[Excerpts from a dataset]
*** Block opens ***

(* ===== verification/P4Json.v ===== *)
(** * The loader (p4_json.c)

    A bmv2 program from the tree json-c builds of its text.  json-c is
    [Tokener]: what json_tokener_parse_ex() makes of the text.  The tree is
    json-c's, where NULL and JSON's null are one, an object is its members in
    their order with one member of a name, and a string may hold any byte.
    Every walk returns what it read or the negative errno the code returns;
    the program a failed walk has half filled is freed and not seen.  The text
    of the messages is left out. *)
From S2P Require Export P4Engine.
From stdpp Require Import strings.
#[local] Open Scope Z_scope.

(** ** The tree *)
Inductive json :=
  | JNull
  | JBool (b : bool)
  | JInt (v : Z)
  | JDouble
  | JStr (s : list Z)
  | JArr (l : list json)
  | JObj (m : list (cstr * json)).
#[export] Instance json_null : Inhabited json := populate JNull.

Fixpoint member (key : cstr) (m : list (cstr * json)) : option json :=
  match m with
  | [] => None
  | (k, v) :: m => if bool_decide (k = key) then Some v else member key m
  end.
Definition json_object_object_get_ex (j : json) (key : cstr) : option json :=
  match j with JObj m => member key m | _ => None end.
Definition json_object_array_get_idx (l : list json) (i : nat) : json := l !!! i.
(** The saturated value json-c gives for an integer past int64_t. *)
Definition json_object_get_int64 (v : Z) : Z := Z.min v (2 ^ 63 - 1).

Definition is_object (j : json) : bool := match j with JObj _ => true | _ => false end.
Definition is_null (j : json) : bool := match j with JNull => true | _ => false end.
Definition is_string (j : json) : bool := match j with JStr _ => true | _ => false end.
(** json_type_int, and json_object_get_int64(). *)
Definition int_of (j : json) : option Z := match j with JInt v => Some (json_object_get_int64 v) | _ => None end.

(** ** Errors: the negative errno of the first failure *)
Definition result (A : Type) : Type := (Z + A)%type.
#[export] Instance result_ret : MRet result := fun A x => inr x.
#[export] Instance result_bind : MBind result := fun A B f r => match r with inl rc => inl rc | inr x => f x end.
Definition p4_fail {A} (rc : Z) : result A := inl (- rc).
Definition need {A} (rc : Z) (o : option A) : result A := match o with Some x => inr x | None => p4_fail rc end.
Definition fail_if (b : bool) (rc : Z) : result unit := if b then p4_fail rc else inr tt.

(** A loop over an array's elements that stops at the first failure. *)
Fixpoint each {S A} (f : S -> A -> result S) (s : S) (l : list A) : result S :=
  match l with
  | [] => inr s
  | x :: l => s ← f s x; each f s l
  end.

(** ** Checked accessors *)
Section accessors.
Variables (parent : json) (key : string).
Definition get : option json := json_object_object_get_ex parent (chars key).
(** Absent and null are one. *)
Definition get_nonnull : option json := v ← get; if is_null v then None else Some v.
Definition p4_get_obj : option json := v ← get; if is_object v then Some v else None.
Definition p4_get_array (cap : nat) : option (list json) :=
  v ← get;
  match v with
  | JArr l => if bool_decide (cap < length l)%nat then None else Some l
  | _ => None
  end.
Definition p4_get_u32 (min max : Z) : option Z :=
  v ← get;
  raw ← int_of v;
  if (raw <? 0) || (max <? raw) || (raw <? min) then None else Some raw.
Definition p4_get_bool : option bool :=
  v ← get;
  match v with JBool b => Some b | _ => None end.
Definition p4_absent_or_empty : bool :=
  match get with
  | None | Some JNull => true
  | Some (JArr l) => bool_decide (l = [])
  | Some (JObj m) => bool_decide (length m = 0%nat)
  | Some _ => false
  end.
End accessors.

*** Block closes ***

§ **WORK TO BE COMPLETED**
Go through the data and show each line that holds "result".

§ **WRITTEN SOLUTION**
Definition result (A : Type) : Type := (Z + A)%type.
#[export] Instance result_ret : MRet result := fun A x => inr x.
#[export] Instance result_bind : MBind result := fun A B f r => match r with inl rc => inl rc | inr x => f x end.
Definition p4_fail {A} (rc : Z) : result A := inl (- rc).
Definition need {A} (rc : Z) (o : option A) : result A := match o with Some x => inr x | None => p4_fail rc end.
Definition fail_if (b : bool) (rc : Z) : result unit := if b then p4_fail rc else inr tt.
Fixpoint each {S A} (f : S -> A -> result S) (s : S) (l : list A) : result S :=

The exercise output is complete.